**TASK DIRECTIONS**
The answer must be a single number: how many lines in the entries hold the string "Local".

*** Begin section ***

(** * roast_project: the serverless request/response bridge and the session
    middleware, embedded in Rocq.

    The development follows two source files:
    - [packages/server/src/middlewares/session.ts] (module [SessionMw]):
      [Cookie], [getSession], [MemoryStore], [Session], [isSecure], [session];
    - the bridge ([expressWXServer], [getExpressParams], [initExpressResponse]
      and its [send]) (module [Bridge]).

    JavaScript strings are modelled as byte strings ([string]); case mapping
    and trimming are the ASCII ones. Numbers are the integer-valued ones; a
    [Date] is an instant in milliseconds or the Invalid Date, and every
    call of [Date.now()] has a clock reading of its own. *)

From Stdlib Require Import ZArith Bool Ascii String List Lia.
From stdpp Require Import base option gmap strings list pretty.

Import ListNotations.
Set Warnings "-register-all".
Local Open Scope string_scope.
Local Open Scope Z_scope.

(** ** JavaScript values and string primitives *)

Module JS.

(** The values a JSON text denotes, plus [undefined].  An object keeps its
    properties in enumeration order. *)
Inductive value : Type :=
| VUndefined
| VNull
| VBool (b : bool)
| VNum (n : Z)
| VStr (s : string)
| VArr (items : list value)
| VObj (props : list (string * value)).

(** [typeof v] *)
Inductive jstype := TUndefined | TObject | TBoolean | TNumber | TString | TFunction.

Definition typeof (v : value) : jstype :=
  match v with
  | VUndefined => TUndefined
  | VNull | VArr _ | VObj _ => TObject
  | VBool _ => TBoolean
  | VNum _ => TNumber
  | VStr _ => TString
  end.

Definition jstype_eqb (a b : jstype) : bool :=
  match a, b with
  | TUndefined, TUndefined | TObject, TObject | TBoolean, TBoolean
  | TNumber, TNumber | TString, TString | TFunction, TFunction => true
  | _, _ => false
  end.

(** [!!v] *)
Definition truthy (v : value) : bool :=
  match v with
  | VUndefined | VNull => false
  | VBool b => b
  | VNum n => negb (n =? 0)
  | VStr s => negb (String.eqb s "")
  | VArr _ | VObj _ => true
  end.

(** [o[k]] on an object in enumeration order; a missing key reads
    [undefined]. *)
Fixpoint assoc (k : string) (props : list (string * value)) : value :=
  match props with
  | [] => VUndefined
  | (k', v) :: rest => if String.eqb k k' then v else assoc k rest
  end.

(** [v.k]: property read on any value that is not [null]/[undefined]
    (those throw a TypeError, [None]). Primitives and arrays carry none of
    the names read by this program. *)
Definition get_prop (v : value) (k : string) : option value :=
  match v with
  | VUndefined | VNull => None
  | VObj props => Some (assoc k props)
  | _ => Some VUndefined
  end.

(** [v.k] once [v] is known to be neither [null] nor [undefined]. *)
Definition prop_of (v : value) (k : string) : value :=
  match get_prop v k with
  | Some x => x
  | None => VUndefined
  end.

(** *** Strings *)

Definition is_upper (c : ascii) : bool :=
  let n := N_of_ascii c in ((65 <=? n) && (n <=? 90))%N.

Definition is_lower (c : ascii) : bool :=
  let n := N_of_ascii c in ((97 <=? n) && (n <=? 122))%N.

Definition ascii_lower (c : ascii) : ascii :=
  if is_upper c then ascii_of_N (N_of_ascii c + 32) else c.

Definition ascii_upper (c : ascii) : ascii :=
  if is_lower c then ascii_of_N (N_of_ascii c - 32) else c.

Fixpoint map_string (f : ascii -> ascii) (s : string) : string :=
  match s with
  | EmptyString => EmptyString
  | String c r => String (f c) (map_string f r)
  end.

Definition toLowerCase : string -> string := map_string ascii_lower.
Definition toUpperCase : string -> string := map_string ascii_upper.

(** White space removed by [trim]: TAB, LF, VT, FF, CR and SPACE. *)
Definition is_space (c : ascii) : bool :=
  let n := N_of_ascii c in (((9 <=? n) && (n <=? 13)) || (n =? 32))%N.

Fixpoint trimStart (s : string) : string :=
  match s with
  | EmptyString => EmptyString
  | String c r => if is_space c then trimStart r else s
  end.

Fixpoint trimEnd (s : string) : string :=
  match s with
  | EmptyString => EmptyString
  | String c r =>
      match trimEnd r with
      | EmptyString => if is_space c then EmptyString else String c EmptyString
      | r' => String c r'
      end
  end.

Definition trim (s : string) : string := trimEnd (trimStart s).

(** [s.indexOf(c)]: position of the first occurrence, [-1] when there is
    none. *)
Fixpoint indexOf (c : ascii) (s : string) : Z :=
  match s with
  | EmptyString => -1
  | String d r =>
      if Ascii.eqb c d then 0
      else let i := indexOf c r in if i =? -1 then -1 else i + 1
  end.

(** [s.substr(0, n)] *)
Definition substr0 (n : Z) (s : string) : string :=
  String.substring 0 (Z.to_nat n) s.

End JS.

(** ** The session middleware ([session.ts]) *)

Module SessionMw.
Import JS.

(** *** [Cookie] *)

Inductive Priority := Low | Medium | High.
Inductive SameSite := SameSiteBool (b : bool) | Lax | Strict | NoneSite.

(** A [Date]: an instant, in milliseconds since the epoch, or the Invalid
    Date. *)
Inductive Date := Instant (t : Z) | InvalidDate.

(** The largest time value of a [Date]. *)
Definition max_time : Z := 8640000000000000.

*** End section ***
*** Begin section ***

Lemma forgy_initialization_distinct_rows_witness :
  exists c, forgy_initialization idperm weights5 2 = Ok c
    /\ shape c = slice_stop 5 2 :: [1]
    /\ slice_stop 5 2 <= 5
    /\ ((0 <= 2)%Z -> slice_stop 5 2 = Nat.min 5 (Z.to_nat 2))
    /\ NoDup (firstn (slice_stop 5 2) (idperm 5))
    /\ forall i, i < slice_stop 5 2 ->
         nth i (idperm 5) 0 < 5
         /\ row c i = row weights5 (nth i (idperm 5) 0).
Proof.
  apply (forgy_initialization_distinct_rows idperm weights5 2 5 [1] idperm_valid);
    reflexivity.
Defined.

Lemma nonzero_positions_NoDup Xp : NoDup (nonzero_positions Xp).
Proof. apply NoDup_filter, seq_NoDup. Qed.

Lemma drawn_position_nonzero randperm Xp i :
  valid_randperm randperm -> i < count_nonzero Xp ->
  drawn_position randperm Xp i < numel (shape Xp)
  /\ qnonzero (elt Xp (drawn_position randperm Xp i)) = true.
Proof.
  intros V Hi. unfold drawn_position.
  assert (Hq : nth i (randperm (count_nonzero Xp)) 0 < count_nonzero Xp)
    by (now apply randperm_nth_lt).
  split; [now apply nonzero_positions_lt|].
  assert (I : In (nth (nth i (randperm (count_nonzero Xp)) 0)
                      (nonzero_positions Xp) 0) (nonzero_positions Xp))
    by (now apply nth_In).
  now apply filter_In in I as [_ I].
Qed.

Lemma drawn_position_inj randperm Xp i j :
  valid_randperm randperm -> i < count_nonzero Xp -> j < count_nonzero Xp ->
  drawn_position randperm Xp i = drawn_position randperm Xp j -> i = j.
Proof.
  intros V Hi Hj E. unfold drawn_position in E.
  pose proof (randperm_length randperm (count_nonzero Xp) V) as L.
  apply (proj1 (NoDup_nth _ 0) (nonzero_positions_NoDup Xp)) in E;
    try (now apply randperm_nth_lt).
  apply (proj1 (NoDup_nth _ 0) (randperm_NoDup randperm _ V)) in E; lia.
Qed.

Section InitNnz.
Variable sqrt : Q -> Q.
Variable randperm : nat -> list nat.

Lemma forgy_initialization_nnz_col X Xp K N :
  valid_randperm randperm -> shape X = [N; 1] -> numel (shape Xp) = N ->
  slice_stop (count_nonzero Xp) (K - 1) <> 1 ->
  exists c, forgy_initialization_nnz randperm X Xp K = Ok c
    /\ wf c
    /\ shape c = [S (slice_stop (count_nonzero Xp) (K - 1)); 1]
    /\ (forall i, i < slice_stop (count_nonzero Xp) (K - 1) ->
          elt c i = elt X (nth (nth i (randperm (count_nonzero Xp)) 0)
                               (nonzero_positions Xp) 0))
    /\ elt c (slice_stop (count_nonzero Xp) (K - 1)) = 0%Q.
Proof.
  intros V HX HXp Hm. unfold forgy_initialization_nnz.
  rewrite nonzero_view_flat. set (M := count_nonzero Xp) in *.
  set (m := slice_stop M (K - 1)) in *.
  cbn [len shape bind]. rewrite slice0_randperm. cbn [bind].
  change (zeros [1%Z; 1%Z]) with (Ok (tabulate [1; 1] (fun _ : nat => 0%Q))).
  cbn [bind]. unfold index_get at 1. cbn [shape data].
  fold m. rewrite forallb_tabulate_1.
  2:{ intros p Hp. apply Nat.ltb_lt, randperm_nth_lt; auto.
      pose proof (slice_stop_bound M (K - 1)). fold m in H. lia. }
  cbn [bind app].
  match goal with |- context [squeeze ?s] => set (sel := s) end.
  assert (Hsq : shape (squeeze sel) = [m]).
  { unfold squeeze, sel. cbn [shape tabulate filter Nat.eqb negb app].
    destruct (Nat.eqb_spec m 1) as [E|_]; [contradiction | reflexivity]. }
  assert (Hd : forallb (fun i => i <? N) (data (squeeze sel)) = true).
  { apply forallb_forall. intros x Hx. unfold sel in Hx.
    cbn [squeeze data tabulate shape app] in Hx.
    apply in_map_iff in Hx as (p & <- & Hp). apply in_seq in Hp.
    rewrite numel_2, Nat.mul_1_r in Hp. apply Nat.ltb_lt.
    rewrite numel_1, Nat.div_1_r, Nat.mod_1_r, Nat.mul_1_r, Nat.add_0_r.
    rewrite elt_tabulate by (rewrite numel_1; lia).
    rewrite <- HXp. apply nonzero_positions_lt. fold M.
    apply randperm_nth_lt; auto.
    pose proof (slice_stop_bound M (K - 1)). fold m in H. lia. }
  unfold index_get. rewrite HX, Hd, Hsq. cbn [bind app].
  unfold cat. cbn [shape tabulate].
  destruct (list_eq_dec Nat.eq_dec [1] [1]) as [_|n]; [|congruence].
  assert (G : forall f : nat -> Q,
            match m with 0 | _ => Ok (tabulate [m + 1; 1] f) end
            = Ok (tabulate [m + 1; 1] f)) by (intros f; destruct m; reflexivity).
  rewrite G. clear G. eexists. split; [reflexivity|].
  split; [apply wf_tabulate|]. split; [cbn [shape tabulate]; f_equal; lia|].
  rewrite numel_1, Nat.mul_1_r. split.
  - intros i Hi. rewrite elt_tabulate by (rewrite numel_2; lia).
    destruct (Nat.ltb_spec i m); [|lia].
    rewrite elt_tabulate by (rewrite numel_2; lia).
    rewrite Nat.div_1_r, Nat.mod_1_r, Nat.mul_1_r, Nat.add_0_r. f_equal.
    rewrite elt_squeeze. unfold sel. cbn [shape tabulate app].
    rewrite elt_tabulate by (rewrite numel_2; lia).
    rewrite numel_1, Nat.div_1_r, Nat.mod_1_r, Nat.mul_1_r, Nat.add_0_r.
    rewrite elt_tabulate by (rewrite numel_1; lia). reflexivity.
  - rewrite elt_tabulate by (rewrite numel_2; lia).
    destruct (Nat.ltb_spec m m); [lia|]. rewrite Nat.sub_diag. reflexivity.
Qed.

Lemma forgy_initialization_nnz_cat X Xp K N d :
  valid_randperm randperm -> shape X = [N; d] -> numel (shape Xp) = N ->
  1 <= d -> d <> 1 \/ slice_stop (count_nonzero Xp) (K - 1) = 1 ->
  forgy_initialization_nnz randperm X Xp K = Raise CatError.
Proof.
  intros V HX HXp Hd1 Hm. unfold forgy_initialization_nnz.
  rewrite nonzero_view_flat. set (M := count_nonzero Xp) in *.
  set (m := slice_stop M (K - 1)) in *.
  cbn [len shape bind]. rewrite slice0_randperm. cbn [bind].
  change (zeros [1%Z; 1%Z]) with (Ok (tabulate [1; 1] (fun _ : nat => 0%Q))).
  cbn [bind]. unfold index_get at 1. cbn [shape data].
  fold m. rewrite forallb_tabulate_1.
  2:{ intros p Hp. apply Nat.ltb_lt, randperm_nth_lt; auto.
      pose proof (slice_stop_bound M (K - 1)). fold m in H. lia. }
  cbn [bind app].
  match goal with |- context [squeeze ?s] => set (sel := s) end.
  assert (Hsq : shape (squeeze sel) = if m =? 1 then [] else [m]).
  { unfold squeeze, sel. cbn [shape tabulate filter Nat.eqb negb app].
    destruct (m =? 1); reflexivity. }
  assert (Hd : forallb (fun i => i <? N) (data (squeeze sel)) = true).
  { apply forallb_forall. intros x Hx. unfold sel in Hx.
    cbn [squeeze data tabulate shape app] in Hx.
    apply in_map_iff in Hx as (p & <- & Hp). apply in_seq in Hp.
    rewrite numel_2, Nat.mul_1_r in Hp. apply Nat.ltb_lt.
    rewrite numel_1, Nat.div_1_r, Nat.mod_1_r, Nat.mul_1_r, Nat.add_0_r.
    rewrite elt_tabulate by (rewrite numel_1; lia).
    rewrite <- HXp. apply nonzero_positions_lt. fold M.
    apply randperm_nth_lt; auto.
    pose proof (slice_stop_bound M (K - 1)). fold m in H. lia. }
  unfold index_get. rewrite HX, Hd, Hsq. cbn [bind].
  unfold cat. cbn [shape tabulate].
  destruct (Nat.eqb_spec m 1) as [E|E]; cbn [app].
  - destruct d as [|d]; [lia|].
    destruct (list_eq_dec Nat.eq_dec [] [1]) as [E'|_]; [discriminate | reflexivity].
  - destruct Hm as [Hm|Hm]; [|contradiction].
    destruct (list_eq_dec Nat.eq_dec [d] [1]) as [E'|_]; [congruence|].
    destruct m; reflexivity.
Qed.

*** End section ***

**RESPONSE AREA**
2